While the demand for Colorado’s coal declined in the early part of the 21st century, production increased in 2017 for the first time in many years due to an increased foreign demand for US coal. IN 2018, 25% of the states coal production was exported but this boom was short lived and in 2020 only 7% of production was exported. Currently 60% – 70% of the states production is used local energy production within Colorado. As the US embraces the energy transition, opportunities for Colorado to shift gears and develop projects focused on the extraction of critical minerals abound.
Colorado mining recruitment trends indicate a shift towards renewable energy specialists and mining engineers able to improves the efficiency and environmental impact of mining operations. Colorado has several critical mineral deposits including Lithium, a critical component of batteries for electric vehicles and renewable energy storage, rare earth elements including cerium, neodymium and dysprosium which have applications in various new technologies including smartphones, wind turbines and electric vehicles.

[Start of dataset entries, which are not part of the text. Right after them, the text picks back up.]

Lemma send_outbound_ok i body n real ip w s :
  world_ok w -> sessions w !! i = Some s -> active s = true ->
  (length body + n)%nat = Z.to_nat (argv_FRAG s) -> (real = Z.of_nat (length body) \/ real = argv_FRAG s) ->
  runs (send_outbound_packet i (body ++ zeros n) real ip) w (fun _ w' => still_live i w').
Proof.
  intros Hw Hi Ha Hl Hreal. destruct (ok_sess w Hw i s Hi) as [Hslot Hlive].
  destruct (Hlive Ha) as [_ Hp _ _ _]. pose proof (ok_frag s Hp) as Hf.
  unfold CONFIG_MIN_FRAG_PARAM, CONFIG_MAX_FRAG_PARAM in Hf.
  unfold send_outbound_packet. rstep. eapply runs_next_seq; [exact Hi|]. set (s1 := s <| send_seq := _ |>).
  assert (Hs1 : sess_ok i s1) by (apply sess_ok_seq; [by eapply ok_sess|apply u64_range]).
  pose proof (world_ok_update w i s s1 Hw Hi Hs1 eq_refl) as Hw1. set (w1 := set sessions _ _) in *.
  assert (Hi1 : sessions w1 !! i = Some s1) by (by eapply update_get).
  rstep. eapply runs_session; [exact Hi1|]. cbv beta.
  pose proof (outbound_plain s body n real Hp Hl Hreal) as Hpt.
  change (argv_CBR s1) with (argv_CBR s). change (frag_size s1) with (frag_size s). change (argv_FRAG s1) with (argv_FRAG s).
  match type of Hpt with (p ← ?o; _) = _ => destruct o as [p|] eqn:Ho; [|done] end. cbn [mbind outcome_bind] in Hpt.
  rstep. eapply runs_lift; [reflexivity|]. cbv beta. rstep. rlift Hpt. set (pt := if _ : bool then body ++ zeros n else body) in *.
  assert (Hptl : (length pt <= Z.to_nat (argv_FRAG s))%nat).
  { subst pt. destruct (_ || _); simpl_len; unfold zeros; simpl_len; lia. }
  destruct (encrypt_ok (k_send s1) (session_id s1) (send_seq s) pt) as (ct & Hct & _ & Hcl);
    [apply Hslot|unfold BUFFER_SIZE, MAC_LEN; lia|].
  rstep. rlift Hct. rstep. apply runs_malloc. intros b bs _. destruct b; cbn [negb].
  2:{ rstep. eapply still_live_intro; [by apply world_ok_alloc|exact Hi1|exact Ha]. }
  set (w2 := w1 <| mallocs := bs |>). assert (Hw2 : world_ok w2) by (by apply world_ok_alloc).
  case_bool_decide as Hc.
  - eapply runs_conseq; [apply (queue_push_ok i _ _ ip w2 s1)|]; try done.
    + intros _. assert (Hptf : length pt = Z.to_nat (argv_FRAG s)).
      { subst pt. cbn [orb]. simpl_len. unfold zeros. by simpl_len. }
      rewrite length_data_packet by apply Hs1. rewrite Hcl, Hptf. unfold wire_size. change (argv_FRAG s1) with (argv_FRAG s). lia.
    + by rewrite classify_eq.
    + cbv beta. intros [] w' [Hw' [o Ho']]. eapply still_live_intro; [done| |].
      * rewrite Ho'. apply list_lookup_insert_eq. exact (lookup_lt_Some _ _ _ Hi1).
      * done.
  - rstep. rstep. rstep. eapply still_live_intro; [by apply world_ok_sent|exact Hi1|exact Ha].
Qed.

Lemma fragment_loop_ok fuel i id off ip w :
  still_live i w -> (off <= length ip)%nat -> (length ip - off <= fuel)%nat ->
  runs (fragment_loop fuel i id (Z.of_nat off) ip) w (fun _ w' => still_live i w').
Proof.
  revert off w. induction fuel as [|fuel IH]; intros off w Hl Hoff Hfuel.
  - cbn [fragment_loop]. destruct (Z.ltb_spec (Z.of_nat off) (Z.of_nat (length ip))); [lia|]. by rstep.
  - destruct (decide (off = length ip)) as [->|Hne].
    { cbn [fragment_loop]. destruct (Z.ltb_spec (Z.of_nat (length ip)) (Z.of_nat (length ip))); [lia|]. by rstep. }
    destruct Hl as [Hw (s & Hi & Ha)]. destruct (ok_sess w Hw i s Hi) as [Hslot Hlive].
    destruct (Hlive Ha) as [_ Hp _ _ _]. pose proof (max_payload_pos s Hp) as HP.
    set (c := take (max_payload s) (drop off ip)).
    assert (Hcl : (0 < length c <= max_payload s /\ off + length c <= length ip)%nat).
    { subst c. rewrite length_take, length_drop. lia. }
    assert (Hle : (24 + length c <= Z.to_nat (argv_FRAG s))%nat).
    { unfold max_payload, sizeof_tunnel_header in *. lia. }
    eapply fragment_step; [exact Hi|done|lia|done|]. fold c. cbv zeta.
    rstep. eapply runs_conseq; [eapply send_outbound_ok; try done|].
    + rewrite length_fragment_body by done. lia.
    + case_bool_decide; [by right|left; rewrite length_fragment_body by done; lia].
    + cbv beta. intros [] w' Hw'. apply IH; [done|lia|lia].
Qed.

Lemma handle_outbound_runs ip w :
  world_ok w -> runs (handle_outbound_tun_buf ip) w (fun _ w' => world_ok w').
Proof.
  intros Hw. unfold handle_outbound_tun_buf. case_decide; [by rstep|].
  unfold session_by_vpnip. rstep. rstep. rstep. rstep.
  destruct (first_index _ _) as [i|] eqn:E; [|by rstep].
  apply first_index_Some in E as (s & Hi & Hp & _). bprop.
  destruct (next_packet_id_ok w (ok_id w Hw)) as (id & w1 & Hid & _ & ->).
  rstep. eexists _, _. split; [exact Hid|]. change 0 with (Z.of_nat 0).
  eapply runs_conseq; [apply fragment_loop_ok|]; [|lia|lia|by intros ? ? []].
  eapply still_live_intro; [|exact Hi|done]. destruct Hw. constructor; try done. apply u16_range.
Qed.
(** ** Slots of the scheduler *)

(** Every session in use has its queue. *)
Definition queues_present (w : world) : Prop :=
  forall i s, sessions w !! i = Some s -> active s = true -> exists q, outq s = Some q.

Lemma sess_ok_keepalive i s t : sess_ok i s -> sess_ok i (s <| last_activity_keepalive := t |>).
Proof. intros H. frame_session. Qed.

Lemma seq_only_shards i s w w' : seq_only i s w w' -> g_shards w' = g_shards w.
Proof. by intros (q & t & bs & ms & _ & ->). Qed.

Lemma execute_send_ok sid w :
  world_ok w -> queues_present w -> runs (execute_send sid) w (fun _ w' => world_ok w' /\ g_shards w' = g_shards w).
Proof.
  intros Hw Hqs. destruct (scan_id_total sid (sessions w)) as [[i|] Hsc].
  2:{ unfold execute_send, session_by_id. rstep. rstep. rstep. rlift Hsc. by rstep. }
  destruct (scan_id_found _ _ _ Hsc) as (s & Hi & Ha & _). destruct (Hqs i s Hi Ha) as [q Hq].
  destruct (decide (argv_CBR s = ch_Y)) as [Hc|Hc].
  { eapply runs_conseq; [by apply (execute_send_cbr_runs sid i w s q)|]. cbv beta. naive_solver. }
  unfold execute_send, session_by_id. rstep. rstep. rstep. rlift Hsc. rstep. eapply runs_session; [exact Hi|]. cbv beta.
  rewrite (bool_decide_false _ Hc). rstep.
  eapply runs_conseq; [apply (drain_queue_ok _ i w s q); try done|].
  { unfold queue_length, packets, aq_size. rewrite Hq, length_app. lia. }
  cbv beta. intros r w1 (Hw1 & Hsh & _ & _ & Hss & _). set (s1 := s <| outq := Some aq_empty |>).
  assert (Hi1 : sessions w1 !! i = Some s1) by (rewrite Hss; apply list_lookup_insert_eq; by eapply lookup_lt_Some).
  rstep. destruct r; [by rsteps|]. rstep. rstep.
  destruct (_ && _); [|by rsteps].
  rstep. eapply runs_conseq; [by apply (send_control_packet_ok _ i _ w1 s1)|]. cbv beta. intros [] w2 Hsq.
  destruct (seq_only_ok i s1 w1 w2 Hw1 Hi1 Hsq) as (Hw2 & sq & Hi2). pose proof (seq_only_shards _ _ _ _ Hsq) as Hsh2.
  rstep. rstep. split; [|cbn; congruence].
  apply (world_ok_update w2 i _ _ Hw2 Hi2); [|done]. apply sess_ok_keepalive. by eapply ok_sess.
Qed.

Colorado already has several mines that produce tellurium, a rare metal used in the production of solar panel. Colorado is also once of top producers of vanadium, which is used in the production of steel and other alloys. Finally, Colorado has deposits of uranium, the essential component of nuclear power generation. Colorado offers the skilled professional many opportunities in terms of mining employment. Colorado mining job opportunities include underground miners, surface miners, engineers, and environmental scientists. As Colorado adapts to embrace the energy transition, Colorado mining recruitment will focus on professionals with an innovative mindsets and leadership abilities. Colorado mining jobs will include green tech specialists and entrepreneurs with a growth mindset to facilitate the development of new mining projects and developments. Colorado mining jobs are well paid with average wages well above the state average.